Das passierte an Tag 8 von "Philipp allein in New York":

Oliver Kray Mypostcard Philipp Westermeyer New York OMR
Philipp Westermeyer mit Mypostcard-Gründer Oliver Kray (links) unterwegs in New York.
Inhalt
  1. Von Facebooks Dachterrasse zum German Accelerator
  2. Über den Erfolg von Wework und einen Bookazine-Hidden-Champion
  3. New York: Stadt der Zufälle, Wendungen und Inspiration

Chef ist immer noch im Big Apple unterwegs und berichtet von seinen Eindrücken und Treffen mit spannenden Leuten. Heute Tag 8 mit einem Ex-Sprayer, der mittlerweile Postkarten macht, Facebook, dem German Accelerator und einem Bookazine-Hidden-Champion.

Falls nicht sowieso schon passiert: Hier könnt Ihr Philipps Planung vor dem Ausflug, Tag 1, Tag 2, Tag 3 und Tag 4 nachlesen. Es lohnt sich. 

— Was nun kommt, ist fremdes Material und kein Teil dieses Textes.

Definition mutate (resolve : string → string) (m : mutation)
    (envst : Env.t * state) : Env.t * state :=
  match m with
  | AddPath path =>
      match Env.add_path resolve envst.1 path envst.2 with
      | Ok (_, env, st) => (env, st)
      | Raise _ => envst
      end
  | RemovePath path =>
      match Env.remove_path resolve envst.1 path envst.2 with
      | Ok (_, env, st) => (env, st)
      | Raise _ => envst
      end
  | SetPaths paths =>
      let env := Env.Make (Env.name envst.1) paths in (env, Env.save env envst.2)
  | Unlink => (envst.1, unlink (Env.name envst.1) envst.2)
  end.

(** The state after the mutations [ms], in order, of the environment
    [name] loaded from [st]. *)
Definition mutate_env (resolve : string → string) (name : string)
    (ms : list mutation) (st : state) : state :=
  match Env.init name st with
  | Ok env => (foldl (λ envst m, mutate resolve m envst) (env, st) ms).2
  | Raise _ => st
  end.

(** C9 as a property of one call: the clone returns, the target then
    stores the paths that the source had, and no later mutation of the
    source changes what the target stores. *)
Definition clone_is_independent (resolve : string → string)
    (source target : string) (st : state) : Prop :=
  ∃ out st1,
    clone source target st = Returned out st1 ∧
    records st1 !! target = Some (record_of target (stored_paths st source)) ∧
    ∀ ms, records (mutate_env resolve source ms st1) !! target
          = Some (record_of target (stored_paths st source)).

(** ** Sample states *)

Definition st_two : state :=
  State (<["t" := record_of "t" ["/a"; "/b"]]> ∅) None (Some "/usr/bin").

(** Beside the record of "t", a file named [copy.json] whose bytes do
    not decode. *)
Definition st_copy_undecodable : state :=
  State (<["t" := record_of "t" ["/a"; "/b"]]> (<["copy" := Undecodable]> ∅))
        None (Some "/usr/bin").

Definition st_repeated : state :=
  State (<["t" := record_of "t" ["/a"; "/b"; "/a"]]> ∅) None (Some "/usr/bin").

Definition st_dev_ci : state :=
  State (<["dev" := record_of "dev" ["/opt/dev/bin"]]>
           (<["ci" := record_of "ci" ["/opt/ci/bin"]]> ∅))
        None (Some "/usr/bin:/opt/ci/bin").

Definition st_colon : state :=
  State (<["e" := record_of "e" ["/x/a:b"]]> ∅) None (Some "/usr/bin").

(** A record below the registry directory, as [create sub/x] and
    [addpath] leave it. *)
Definition st_sub : state :=
  State (<["sub/x" := record_of "sub/x" ["/p"]]> ∅) None (Some "/usr/bin:/p").

Definition st_sub_other : state :=
  State (<["sub/x" := record_of "sub/x" ["/p"]]>
           (<["o" := record_of "o" ["/q"]]> ∅))
        None (Some "/usr/bin").

Definition st_sub_shared : state :=
  State (<["sub/x" := record_of "sub/x" ["/q"; "/p"]]>
           (<["o" := record_of "o" ["/q"]]> ∅))
        None (Some "/z").

(** The second environment stores a path that holds the separator. *)
Definition st_joined : state :=
  State (<["e1" := record_of "e1" ["/a"]]>
           (<["e2" := record_of "e2" ["/a:/b"]]> ∅))
        None (Some "/usr/bin").

(** The first environment stores the empty string. *)
Definition st_empty_path : state :=
  State (<["e1" := record_of "e1" [""]]>
           (<["e2" := record_of "e2" []]> ∅))
        None (Some "").

(** Beside the record of "t", a file whose bytes do not decode and a
    file that holds the document [null]. *)
Definition st_undecodable : state :=
  State (<["t" := record_of "t" ["/a"]]>
           (<["u" := record_of "u" ["/b"]]> (<["bad" := Undecodable]> ∅)))
        None (Some "/usr/bin").

Definition st_null : state :=
  State (<["dev" := record_of "dev" ["/opt/dev/bin"]]>
           (<["odd" := Content (Json JNull)]> ∅))
        None (Some "/usr/bin").

End Raw.

(** ** The first layer inside the second *)

(** The document that [json.dump] writes for a record of the first
    layer, and the files and states of the first layer as files and
    states of the second. *)
Definition raw_of_config (cfg : config) : Raw.json :=
  Raw.JObject
    (match cfg_name cfg with
     | Some n => [("name", Raw.JString n)]
     | None => []
     end
     ++ match cfg_paths cfg with
        | Some paths => [("paths", Raw.JArray (Raw.JString <$> paths))]
        | None => []
        end).

Definition raw_of_file {A : Type} (inj : A → Raw.json) (f : file A) : Raw.file :=
  match f with
  | Unreadable => Raw.Unreadable
  | Content Blank => Raw.Content Blank
  | Content Garbage => Raw.Content Garbage
  | Content (Json doc) => Raw.Content (Json (inj doc))
  end.

Definition raw_of_state (st : state) : Raw.state :=
  Raw.State (raw_of_file raw_of_config <$> records st)
            (raw_of_file Raw.JString <$> pointer st)
            (PATH st).

Definition raw_of_outcome (o : outcome) : Raw.outcome :=
  match o with
  | Returned out st => Raw.Returned out (raw_of_state st)
  | Exited code out st => Raw.Exited code out (raw_of_state st)
  | Uncaught e out st => Raw.Uncaught e out (raw_of_state st)
  end.

(** ** Further notions used to state the properties *)

(** How many times [p] occurs in [l]. *)
Definition occurrences (p : string) (l : list string) : nat :=
  length (filter (λ x, x = p) l).

(** The value of the path variable, empty when it is not set. *)
Definition path_value (st : state) : string := default EmptyString (PATH st).

Definition st_fresh : state := State ∅ None None ∅.

Definition st_repeated : state :=
  State (<["t" := record_of "t" ["/a"; "/b"; "/a"]]> ∅) None
        (Some "/a:/usr/bin:/a") ∅.

Definition st_base_paths : state :=
  State (<["base" := record_of "base" ["/b"]]> ∅)
        (Some (Content (Json "base"))) (Some "/b:/usr/bin") ∅.

(** * Properties *)

Example split_example : split "/a:/b::c" = ["/a"; "/b"; ""; "c"].
Proof. reflexivity. Qed.

Example join_example : join ["/a"; "/b"; ""; "c"] = "/a:/b::c".
Proof. reflexivity. Qed.

(** ** Reads of text files *)

Lemma json_load_cases {A : Type} (f : file A) :
  json_load f = match f with
                | Unreadable => Raise OSError
                | Content (Json doc) => Ok doc
                | Content _ => Raise JSONDecodeError
                end.
Proof. by destruct f as [|[| |doc]]. Qed.

Lemma Env_init_total (name : string) (st : state) :
  Env.init name st = Ok (Env.Make name (stored_paths st name)).
Proof.
  unfold Env.init, Env.load, stored_paths; simpl.
  destruct (records st !! name) as [f|]; [|done].
  rewrite json_load_cases.
  by destruct f as [|[| |cfg]].
Qed.

Lemma get_current_env_name_total (st : state) :
  ∃ n, get_current_env_name st = Ok n.
Proof.
  unfold get_current_env_name.
  destruct (pointer st) as [f|]; [|by eexists].
  rewrite json_load_cases.
  destruct f as [|[| |n]]; by eexists.
Qed.

(** ** The scan of the registry *)

Lemma elem_of_glob_json {A : Type} (recs : gmap string A) (n : string) (f : A) :
  (n, f) ∈ glob_json recs ↔ plain n ∧ recs !! n = Some f.
Proof.
  unfold glob_json. rewrite list_elem_of_filter. simpl.
  by rewrite elem_of_map_to_list.
Qed.

Lemma collect_paths_union (files : list (string * file config)) (acc : gset string) :
  collect_paths files acc
  = Ok (acc ∪ ⋃ ((λ nf, list_to_set (readable_paths nf.2)) <$> files)).
Proof.
  revert acc; induction files as [|[n f] files IH]; intros acc; simpl.
  - by rewrite (right_id_L ∅ (∪)).
  - rewrite json_load_cases.
    destruct f as [|[| |cfg]]; simpl; rewrite IH; f_equal.
    all: by rewrite ?(left_id_L ∅ (∪)), ?(assoc_L (∪)).
Qed.

Lemma all_envwrap_paths_total (st : state) :
  all_envwrap_paths st = Ok (glob_path_set st).
Proof.
  unfold all_envwrap_paths, glob_path_set.
  rewrite collect_paths_union. by rewrite (left_id_L ∅ (∪)).
Qed.

Lemma elem_of_union_path_set (st : state) (p : string) :
  p ∈ union_path_set st ↔
  ∃ n f, records st !! n = Some f ∧ p ∈ readable_paths f.
Proof.
  unfold union_path_set. rewrite elem_of_union_list. split.
  - intros (X & HX & Hp).
    apply list_elem_of_fmap in HX as ([n f] & -> & Hnf).
    apply elem_of_map_to_list in Hnf.
    exists n, f. split; [done|]. by apply elem_of_list_to_set in Hp.
  - intros (n & f & Hnf & Hp).
    exists (list_to_set (readable_paths f)). split.
    + apply list_elem_of_fmap. exists (n, f). split; [done|].
      by apply elem_of_map_to_list.
    + by apply elem_of_list_to_set.
Qed.

Lemma elem_of_glob_path_set (st : state) (p : string) :
  p ∈ glob_path_set st ↔
  ∃ n f, plain n ∧ records st !! n = Some f ∧ p ∈ readable_paths f.
Proof.
  unfold glob_path_set. rewrite elem_of_union_list. split.
  - intros (X & HX & Hp).
    apply list_elem_of_fmap in HX as ([n f] & -> & Hnf).
    apply elem_of_glob_json in Hnf as [Hplain Hnf].
    exists n, f. split; [done|]. split; [done|].
    by apply elem_of_list_to_set in Hp.
  - intros (n & f & Hplain & Hnf & Hp).
    exists (list_to_set (readable_paths f)). split.
    + apply list_elem_of_fmap. exists (n, f). split; [done|].
      by apply elem_of_glob_json.
    + by apply elem_of_list_to_set.
Qed.

(** The scan builds a part of the union over all the records. *)
Lemma glob_path_set_subseteq (st : state) (p : string) :
  p ∈ glob_path_set st → p ∈ union_path_set st.
Proof.
  intros (n & f & _ & Hf & Hp)%elem_of_glob_path_set.
  apply elem_of_union_path_set. eauto.
Qed.

(** The paths of a record of the registry directory itself are in the
    set that the scan builds. *)
Lemma stored_paths_in_glob (st : state) (name p : string) :
  plain name → p ∈ stored_paths st name → p ∈ glob_path_set st.
Proof.
  unfold stored_paths. intros Hplain Hp.
  destruct (records st !! name) as [f|] eqn:Hf; simpl in Hp.
  - apply elem_of_glob_path_set. eauto.
  - by apply elem_of_nil in Hp.
Qed.

(** ** Inserting at the front *)

Lemma insert_front_snoc (cleaned env_paths : list string) (p : string) :
  insert_front cleaned (env_paths ++ [p])
  = let done := insert_front cleaned env_paths in
    if decide (p ∉ done) then p :: done else done.
Proof. unfold insert_front. by rewrite foldl_app. Qed.

Lemma insert_front_fresh (cleaned env_paths : list string) :
  (∀ p, p ∈ env_paths → p ∉ cleaned) →
  insert_front cleaned env_paths = remove_dups (reverse env_paths) ++ cleaned.
Proof.
  induction env_paths as [|p env_paths IH] using rev_ind; intros Hfresh.
  - done.
  - rewrite insert_front_snoc, reverse_snoc. simpl.
    rewrite IH by (intros q Hq; apply Hfresh, elem_of_app; by left).
    assert (p ∉ cleaned) as Hp
      by (apply Hfresh, elem_of_app; right; apply list_elem_of_singleton; done).
    destruct (decide_rel elem_of p (reverse env_paths)) as [Hin|Hin];
      case_decide as Hd; try done.
    + exfalso. apply Hd. apply elem_of_app. left. by apply elem_of_remove_dups.
    + apply elem_of_app in Hd as [H|H]; [|done].
      by apply (proj1 (elem_of_remove_dups _ _)) in H.
Qed.

(** The loop adds entries and drops none: the list it leaves holds
    the entries it started from and the paths it was given. *)
Lemma elem_of_insert_front (cleaned env_paths : list string) (p : string) :
  p ∈ insert_front cleaned env_paths ↔ p ∈ env_paths ∨ p ∈ cleaned.
Proof.
  induction env_paths as [|q env_paths IH] using rev_ind.
  - simpl. split; [by right|]. intros [H|H]; [by apply elem_of_nil in H|done].
  - rewrite insert_front_snoc. cbv zeta.
    rewrite elem_of_app, list_elem_of_singleton.
    case_decide as Hd.
    + rewrite elem_of_cons, IH. tauto.
    + rewrite IH. split; [tauto|].
      intros [[H| ->]|H]; [by left| |by right].
      by apply IH.
Qed.

(** ** Activation in the process *)

Lemma new_path_list_glob (st : state) (name : string) (current : list string) :
  plain name →
  new_path_list (glob_path_set st) (stored_paths st name) current
  = remove_dups (reverse (stored_paths st name))
    ++ filter (λ p, p ∉ glob_path_set st) current.
Proof.
  intros Hplain. unfold new_path_list. apply insert_front_fresh.
  intros p Hp [Hout _]%list_elem_of_filter.
  by apply Hout, (stored_paths_in_glob st name).
Qed.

Mein achter Tag in New York begann mit Oli Kray, einem ehemaligen Berliner Graffiti-Mann, der über Umwege in die Startup-Welt gefunden hat und jetzt in Berlin und NY Mypostcard aufbaut. Am Rande des Frühstücks (Cafe Select, kann ich empfehlen) haben wir zur Mypostcard-Story einen Podcast aufgenommen, der demnächst auf der gewohnten OMR-Frequenz zu hören sein wird. In Kürze: Oli ist über den German Accelerator nach NY gekommen, um seine Firma in den USA zu erweitern. Er sieht nicht unbedingt aus wie jemand, der früher Züge bemalt und nachts in Depots rumgehangen hat (weiße Hose, Loafer). Aber wenn man ihn reden hört, weiß man, dass es stimmt. 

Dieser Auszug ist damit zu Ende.